A primary desire when creating a Fit is to construct it
with high predictive accuracy. HyperStudy provides several metrics which
can be used to quantitatively judge the quality of a Fit.
Selecting a Fit based on observing how the metrics perform on
the input data is simple, but may result in overfitting the model.
Tip: These metrics are presented in the Post Processing step, Diagnostic tab
of the Fit. For more information, see Diagnostics Post Processing.
Overfitting describes the phenomena of a Fit with very high
input data diagnostics, but the Fit results in inaccurate
predictions when presented with new data. Essentially, the model has been tuned to be
too specific to the exact input data.Figure 1. Difference between Two Curves Fitting the Same Data Points
In Figure 1, the blue
curve produces the exact values of the green data points, while the red curve captures
the data trend without capturing small deviations in the original data. In most cases
the red curve will generalize to new data better than the overfit blue curve.
To avoid overfitting, a Fit is trained with three
conceptually unique sets of data. Input data is used to build a Fit, validation data is used to tune and compare different
Fit options, and the testing data is used in a final
step to quantify the predictive ability to unseen data.
Note: Test data is never used in
the construction and tuning of the Fit.
In
HyperStudy, testing data is optional and the validation data is
automatically constructed from the input data using a technique known as k-fold cross
validation.
This technique begins with the input data and segments it into multiple folds (or
groups). Imagine having 10 data points and 3 folds, the folding may look like:
Fold #
Run #
1
1,4,7,10
2
2,5,8
3
3,6,9
A fold is first withheld and a response surface is built using the remaining data.

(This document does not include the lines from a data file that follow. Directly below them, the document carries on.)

(** * simple-agent: the cache-then-persist protocol of the MCP server
      and the streaming turn of the CLI

    A shallow embedding of
    - [apps/mcp-server/src/server.ts]: the search cache, [cleanupSearchCache],
      [saveNewsRows], [renderSources], [renderDbRows] and the tool handlers
      [search_web] and [save_to_db];
    - the topic-news repository ([createTopicNewsRepository]): [saveMany],
      [listByTopic], [listAll], [getById] over the [topic_news] table;
    - [apps/cli]: [extractChunkText] and [runTurn].

    Conventions.  A JS string is a [string] whose characters are the code
    units below 256.  Integer-valued JS numbers (timestamps in milliseconds,
    row ids, limits) are [Z].  An optional field ([title?: string]) is an
    [option].  A JS [Map] is an association list in insertion order with
    pairwise distinct keys.  Readings of the outside world ([Date.now()],
    [randomUUID()], [datetime('now')], the answer of the search service, the
    platform's URL parser) are arguments of the functions that consume them. *)

From Stdlib Require Import List ZArith Lia Bool Arith String Ascii.
From Stdlib Require Import Permutation Sorted DecimalString.
Import ListNotations.

Open Scope string_scope.
Open Scope list_scope.
Open Scope Z_scope.

(** ** JavaScript string helpers *)

(** String concatenation, as in a template literal. *)
Infix "+++" := String.append (right associativity, at level 60).

Module Js.

(** The line feed of ["\n"]. *)
Definition nl : string := String (ascii_of_nat 10) EmptyString.

(** The white space and line terminators that [String.prototype.trim]
    strips, among the code units below 256: TAB, LF, VT, FF, CR, SP, NBSP. *)
Definition is_white_space (c : ascii) : bool :=
  match nat_of_ascii c with
  | 9%nat | 10%nat | 11%nat | 12%nat | 13%nat | 32%nat | 160%nat => true
  | _ => false
  end.

Fixpoint trimStart (s : string) : string :=
  match s with
  | EmptyString => EmptyString
  | String c s' => if is_white_space c then trimStart s' else s
  end.

Definition reverse (s : string) : string :=
  string_of_list_ascii (rev (list_ascii_of_string s)).

Definition trimEnd (s : string) : string :=
  reverse (trimStart (reverse s)).

Definition trim (s : string) : string := trimEnd (trimStart s).

(** Truthiness of a string: every string but the empty one. *)
Definition truthy (s : string) : bool :=
  match s with EmptyString => false | String _ _ => true end.

(** [a || b] on strings. *)
Definition or_else (a b : string) : string := if truthy a then a else b.

(** [o?.trim() || b]: an absent field is [undefined], which is falsy. *)
Definition trimmed_or (o : option string) (b : string) : string :=
  match o with
  | Some s => or_else (trim s) b
  | None => b
  end.

(** [o ?? b]. *)
Definition nullish (o : option string) (b : string) : string :=
  match o with Some s => s | None => b end.

(** [s.slice(0, n)]. *)
Definition slice0 (n : nat) (s : string) : string := substring 0 n s.

(** [`${n}`] for an integer-valued number. *)
Definition show_nat (n : nat) : string := NilZero.string_of_uint (Nat.to_uint n).
Definition show_Z (z : Z) : string := NilZero.string_of_int (Z.to_int z).
(** [s.rfind(c, 0, e)] *)
Definition rfind (c : ascii) (s : str) (e : Z) : Z :=
  rfind_from c 0 (slice_to s e).

(** [w.capitalize()]: first character in upper case, the others in lower
    case.  Modelled on ASCII letters, the only characters of the strings
    the script capitalizes (the words of the pool); other characters are
    left as they are. *)
Definition upper_char (c : ascii) : ascii :=
  if between 97 122 c then chr (code c - 32) else c.

Definition lower_char (c : ascii) : ascii :=
  if between 65 90 c then chr (code c + 32) else c.

Definition capitalize (w : str) : str :=
  match w with
  | [] => []
  | c :: w' => upper_char c :: map lower_char w'
  end.

(** Results of the functions that loop or raise: a value, Python's
    [ValueError], or a loop cut short by lack of fuel (which the theorems
    below exclude). *)
Inductive res (A : Type) : Type :=
| Val (a : A)
| ValueError
| NoFuel.

Arguments Val {A} a.
Arguments ValueError {A}.
Arguments NoFuel {A}.

Definition bind {A B : Type} (r : res A) (k : A -> res B) : res B :=
  match r with
  | Val a => k a
  | ValueError => ValueError
  | NoFuel => NoFuel
  end.

Notation "'let*' x ':=' r 'in' k" := (bind r (fun x => k))
  (at level 10, x pattern, r at level 100, k at level 200).

(** ** The standard [textwrap] module, as [render_markdown] calls it

    The module is part of the Python library, not of the repository; the
    model follows [Lib/textwrap.py] of CPython 3.11.
    [textwrap.fill(p, width=w)] builds a [TextWrapper] whose options all
    have their default value: [expand_tabs], [replace_whitespace],
    [break_long_words], [drop_whitespace] and [break_on_hyphens] are true,
    [fix_sentence_endings] is false, both indents are empty, [tabsize] is
    8 and [max_lines] is [None].  The definitions follow the methods of the
    class under these options. *)

Module textwrap.
Lemma run_question_safe d s :
  hook_event_name d = Some (js "PreToolUse") →
  is_Some (question_flag s (session_of d)) →
  SAFE_TOOLS_has (toolName_of d) = true →
  result_of (main (Parsed d) s) = (0, (files s, [EmptyObject], [])).
Proof.
  intros [E1 E2]%event_PreToolUse [q Hq] Hsafe.
  unfold RuleManager.question_flag in Hq.
  apply main_spec. intros p0 Hp.
  unfold RuleManager.handleHook. rewrite E1, E2.
  unfold onPreToolUse. wp_run. rewrite Hq, Hsafe. wp_run.
  rewrite (safe_not_bash _ Hsafe). by wp_run.
Qed.

Lemma run_commit_gate d s cmd :
  hook_event_name d = Some (js "PreToolUse") →
  question_flag s (session_of d) = None →
  toolName_of d = Some (js "Bash") →
  command_of (toolParams_of d) = Some cmd →
  isGitCommit cmd = true →
  result_of (main (Parsed d) s) =
  match commit_flag s (session_of d) with
  | Some _ => (0, (files s, [EmptyObject], []))
  | None => (2, (files s, [], [ErrorObject commit_block_message]))
  end.
Proof.
  intros [E1 E2]%event_PreToolUse Hq Htool Hcmd Hgit.
  unfold RuleManager.question_flag in Hq.
  unfold RuleManager.commit_flag.
  assert (truthy (Some cmd) = true) as Htruthy.
  { destruct cmd; [by vm_compute in Hgit|done]. }
  apply main_spec. intros p0 Hp.
  unfold RuleManager.handleHook. rewrite E1, E2.
  unfold onPreToolUse. wp_run. rewrite Hq. wp_run.
  rewrite Htool, Hcmd, Htruthy. cbn [ToString]. rewrite Hgit.
  rewrite bool_decide_eq_true_2 by done. wp_run.
  destruct (files s !! getCommitPath _); by wp_run.
Qed.
Lemma call_trace r name m args st :
  trace (call r name m args st).2 = trace st ++ [EvCall r name].
Proof. unfold call. by destruct (m args (world st)). Qed.

Lemma super_call_trace self fn args st :
  trace (super_call self fn args st).2 = trace st ∨
  trace (super_call self fn args st).2 = trace st ++ [EvCall Super fn].
Proof.
  destruct (super_attrs self !! fn) as [m |] eqn:Hm.
  - right. rewrite (super_call_found _ _ _ _ m Hm). apply call_trace.
  - left. by rewrite super_call_missing.
Qed.

Lemma try_call_trace name m args self fn st :
  trace (try_except (call Self name m args) caught
           (super_call self fn args) st).2 = trace st ++ [EvCall Self name] ∨
  trace (try_except (call Self name m args) caught
           (super_call self fn args) st).2 =
    trace st ++ [EvCall Self name; EvCall Super fn].
Proof.
  unfold try_except.
  pose proof (call_trace Self name m args st) as Hc.
  destruct (call Self name m args st) as [[v | e] st']; simpl in *;
    [by left |].
  destruct (caught e); simpl; [| by left].
  destruct (super_call_trace self fn args st') as [H | H]; rewrite H, Hc.
  - by left.
  - right. by rewrite <- app_assoc.
Qed.

(** X15: one call of the role dispatcher calls at most one specialised
    method, the one named after the resolved role, and at most once the
    base implementation, after it; it calls nothing else and never asks
    [has_perm]. *)
Theorem role_dispatch_calls_in_order self fn args st :
  ∃ t, trace (_call_role_fn self fn args st).2 = trace st ++ t ∧
    checked_permissions t = [] ∧
    (t = [] ∨ t = [EvCall Super fn] ∨
     ∃ r, _get_role (_role_groups self) (request_user self) = Return r ∧
          (t = [EvCall Self (format_for fn r)] ∨
           t = [EvCall Self (format_for fn r); EvCall Super fn])).
Proof.
  destruct (_get_role_cases (_role_groups self) (request_user self))
    as [(r & Hr & _) | (msg & Hmsg & _)].
  - destruct (attrs self !! format_for fn r) as [m |] eqn:Hm.
    + rewrite (_call_role_fn_found _ _ _ _ r m Hr Hm).
      destruct (try_call_trace (format_for fn r) m args self fn st)
        as [H | H]; rewrite H; eexists; (split; [done |]);
        (split; [done |]); right; right; exists r; eauto.
    + rewrite (_call_role_fn_missing _ _ _ _ r Hr Hm).
      destruct (super_call_trace self fn args st) as [H | H]; rewrite H.
      * exists []. by rewrite app_nil_r; eauto.
      * eexists. eauto.
  - rewrite (_call_role_fn_unresolved _ _ _ _ msg Hmsg).
    destruct (super_call_trace self fn args st) as [H | H]; rewrite H.
    + exists []. by rewrite app_nil_r; eauto.
    + eexists. eauto.
Qed.

(** X16: one call of the permission dispatcher first asks [has_perm]
    about its permission, once; it calls the specialised method only
    when the caller holds the permission, at most once, and at most
    once the base implementation, after it. *)
Theorem permission_dispatch_calls_in_order self fn p args st :
  ∃ t, trace (_call_permission_fn self fn p args st).2 =
         trace st ++ EvHasPerm p :: t ∧
    checked_permissions t = [] ∧
    (t = [] ∨ t = [EvCall Super fn] ∨
     (has_perm (request_user self) p = true ∧
      (t = [EvCall Self (format_for fn p)] ∨
       t = [EvCall Self (format_for fn p); EvCall Super fn]))).
Proof.
  assert (Hsuper : ∃ t,
            trace (super_call self fn args (checked p st)).2 =
              trace st ++ EvHasPerm p :: t ∧
            checked_permissions t = [] ∧
            (t = [] ∨ t = [EvCall Super fn])).
  { destruct (super_call_trace self fn args (checked p st)) as [H | H];
      rewrite H; simpl.
    - exists []. eauto.
    - exists [EvCall Super fn]. rewrite <- app_assoc. eauto. }
  destruct (has_perm (request_user self) p) eqn:Hheld.
  - destruct (attrs self !! format_for fn p) as [m |] eqn:Hm.
    + rewrite (_call_permission_fn_found _ _ _ _ _ m Hheld Hm).
      destruct (try_call_trace (format_for fn p) m args self fn
                  (checked p st)) as [H | H];
        rewrite H; simpl; rewrite <- app_assoc; eexists;
        (split; [done |]); (split; [done |]); right; right; eauto.
    + rewrite (_call_permission_fn_missing _ _ _ _ _ Hm).
      destruct Hsuper as (t & Ht & Hc & Hshape).
      exists t. split; [done |]. split; [done |].
      destruct Hshape; eauto.
  - rewrite (_call_permission_fn_denied _ _ _ _ _ Hheld).
    destruct Hsuper as (t & Ht & Hc & Hshape).
    exists t. split; [done |]. split; [done |].
    destruct Hshape; eauto.
Qed.

End CallOrder.

(** ** Registration of the permission wrappers *)

(** X17: with an empty permission catalog, or an empty registry,
    [__init__] leaves the class as it is: nothing is wrapped. *)
Theorem init_with_nothing_to_register perms (registry : gset string)
    (cls : gmap string permission_inner) :
  perms = [] ∨ registry = ∅ →
  __init__ perms registry cls = cls.
Proof.
  intros Hcase. apply map_eq. intros k. rewrite __init___lookup.
  destruct Hcase as [-> | ->].
  - by destruct (decide (k ∈ registry)).
  - by rewrite decide_False by set_solver.
Qed.

Lemma init_with_nothing_to_register_witness :
  (["can_edit"] = [] ∨ (∅ : gset string) = ∅) ∧
  __init__ ["can_edit"] ∅ ∅ = ∅.
Proof.
  assert (Hcase : ["can_edit"] = [] ∨ (∅ : gset string) = ∅)
    by (by right).
  split; [exact Hcase |].
  exact (init_with_nothing_to_register ["can_edit"] ∅ ∅ Hcase).
Defined.

(** X18: only the last permission of the catalog has an effect: the
    class after [__init__] over a catalog is the class after [__init__]
    over its last permission alone. *)
Theorem init_keeps_last_permission_only perms p (registry : gset string)
    (cls : gmap string permission_inner) :
  __init__ (perms ++ [p]) registry cls = __init__ [p] registry cls.
Proof.
  apply map_eq. intros k. rewrite !__init___lookup.
  by rewrite last_snoc.
Qed.

(** X19: with a non-empty catalog the names bound on the class after
    [__init__] are those bound before and the registry, no more and no
    fewer: [__init__] removes nothing and adds only registry names. *)
Theorem init_domain perms (registry : gset string)
    (cls : gmap string permission_inner) :
  perms ≠ [] →
  dom (__init__ perms registry cls) = registry ∪ dom cls.
Proof.
  intros Hne. apply set_eq. intros k.
  rewrite elem_of_union, !elem_of_dom, __init___lookup.
  destruct (last perms) as [p |] eqn:Hlast;
    [| by apply last_None in Hlast].
  destruct (decide (k ∈ registry)) as [Hk | Hk].
  - split; [by left | by eauto].
  - split; [by right | by intros [? | ?]].
Qed.

Lemma init_domain_witness :
  ["can_view"; "can_edit"] ≠ [] ∧
  dom (__init__ ["can_view"; "can_edit"] {[ "update" ]} ∅) =
    ({[ "update" ]} : gset string).
Proof.
  assert (Hne : ["can_view"; "can_edit"] ≠ [])
    by (intros H; discriminate H).
  split; [exact Hne |].
  rewrite (init_domain ["can_view"; "can_edit"] {[ "update" ]} ∅ Hne).
  rewrite dom_empty_L. apply (right_id_L ∅ (∪)).
Defined.

(** ** Method names *)

Lemma string_app_assoc (a b c : string) :
  (a +:+ b) +:+ c = a +:+ (b +:+ c).
Proof.
  induction a as [| x a IH]; [done |].
  change (String x ((a +:+ b) +:+ c) = String x (a +:+ (b +:+ c))).
  by rewrite IH.
Qed.

(** X20: method names nest: the name built for operation
    [<fn>_for_<a>] and suffix [b] is the name built for operation [fn]
    and suffix [<a>_for_<b>], so two different pairs of operation and
    role (or permission) can lead to one and the same method. *)
Theorem format_for_nests fn a b :
  format_for (format_for fn a) b = format_for fn (format_for a b).
Proof.
  unfold format_for. by rewrite !string_app_assoc.
Qed.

The prediction is then tested on data from the withheld fold. In this example, a
Fit is first built using folds 2 and 3 and tested on
fold 1. Next, it is built data from folds 1 and 3, while predicted on fold 2. This
process continues for each fold. When this process is completed, the predictions on the
folded data sets are compared to their known values and traditional diagnostic measures
can be evaluated. Selecting a Fit based on cross-validation metrics is good practice to
ensure a balance between predictive accuracy and avoiding overfitting. The size of the
cross-validation folds can be set via the Cross-Validation option (accessed in the
Evaluate step of the Fit); the method Fit Automatically Selected by Training calculates an internal fold size to ensure efficiency.